Cryptocurrency trader very often Michael Van De Poppe anticipates a significant increase in Bitcoin BTC/USD value, drawing parallels with historical business cycles and the current state of the U.S. economy.
What happened: Van de Poppe compared the current Bitcoin cycle to the gold cycle of the 1930s and the dotcom crash in 2000. He suggested that Bitcoin’s impact will be massive in the coming decades, negating the possibility of a potential crash.
“Markets are preparing for the biggest bull market in history – the last bull market before the big crash happens,” he said.
The trader also highlighted the weakening of the US economy, attributing it to a crisis-ridden economy and the Federal Reserve's policy. He noted that US debt has exceeded $35 trillion and that interest rates have risen due to high inflation.
He also highlighted the US's declining impact as a global reserve currency, with more countries opting to abandon it due to the weakening dollar.
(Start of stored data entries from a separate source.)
(** A renderer that completed on [n] columns: one figure was added behind
    those of [st], sized for its rows and laid out tightly, and all figures
    are displayed, the earlier ones otherwise unchanged. *)
Definition completed_on (n : Z) (st st' : pyplot) : Prop :=
  exists g,
    figs st' = map (set_shown true) (figs st) ++ [g] /\
    grid_shape g = (n / 3 + 1, 3) /\
    figsize g = (inject_Z 14, inject_Z ((n / 3 + 1) * 3)) /\
    len (axes g) = (n / 3 + 1) * 3 /\
    tight g = true /\
    shown g = true.

(** Sum of a list of integers. *)
Definition zsum (l : list Z) : Z := fold_right Z.add 0 l.

(** A key of the row-wise summary within its bounds: a count of missing
    cells between 0 and [ncols] and a fraction between 0 and 1, with a group
    size between 1 and [nrows]. *)
Definition group_in_bounds (ncols nrows : Z) (e : list num * Z) : Prop :=
  exists m f,
    fst e = [m; f] /\ is_count_upto ncols m /\ is_fraction f /\
    1 <= snd e <= nrows.

(** * Properties *)

(** ** Lists and the pandas fragment *)

Lemma label_eqb_refl (a : label) : label_eqb a a = true.
Proof.
  destruct a; simpl.
  - apply Z.eqb_refl.
  - apply String.eqb_refl.
Qed.

Lemma labels_eqb_refl (l : list label) : labels_eqb l l = true.
Proof.
  induction l as [|a l IH]; simpl; [reflexivity|].
  now rewrite label_eqb_refl, IH.
Qed.

Lemma bool_sum_isnull (l : list value) :
  bool_sum (map isnull_value l) = count_missing l.
Proof.
  unfold count_missing.
  induction l as [|v l IH]; simpl; [reflexivity|].
  rewrite IH. destruct (isnull_value v); cbn [Z.b2z length]; lia.
Qed.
Read also: Anthony Scaramucci Believes Bitcoin Could Hit $150,000-$200,000 With King Crypto Wallets Nearing 1 Billion, Says “There’s A Lot Of Upside Potential Ahead”
Why it is important: Van de Poppe stressed the importance of Bitcoin in a portfolio, stating that it follows the gold standard of the 1930s and will likely be the “highlight of this cycle.” He also suggested that uncertainty around the strength and weakness of the dollar and the U.S. government would drive people to buy Bitcoin and other assets.
He Completed Expressing his belief in Bitcoin’s significant rise from the rate-cutting policy and the likelihood of quantitative easing (QE). He also predicted the likelihood of decentralized finance (DeFi) starting to skyrocket due to people’s dissatisfaction with the current financial system.
The trader predicts a potential massive breakout after unemployment data or Fed rate cuts. He also believes in seeing “a comprehensive crypto cycle where real-world assets, dePIN, and DeFi will be the backbone of the real adoption cycle. Not meme coins.”
What's next?Bitcoin's influence as an institutional asset class is expected to be explored in depth at Benzinga's upcoming Future of Digital Assets event on November 19.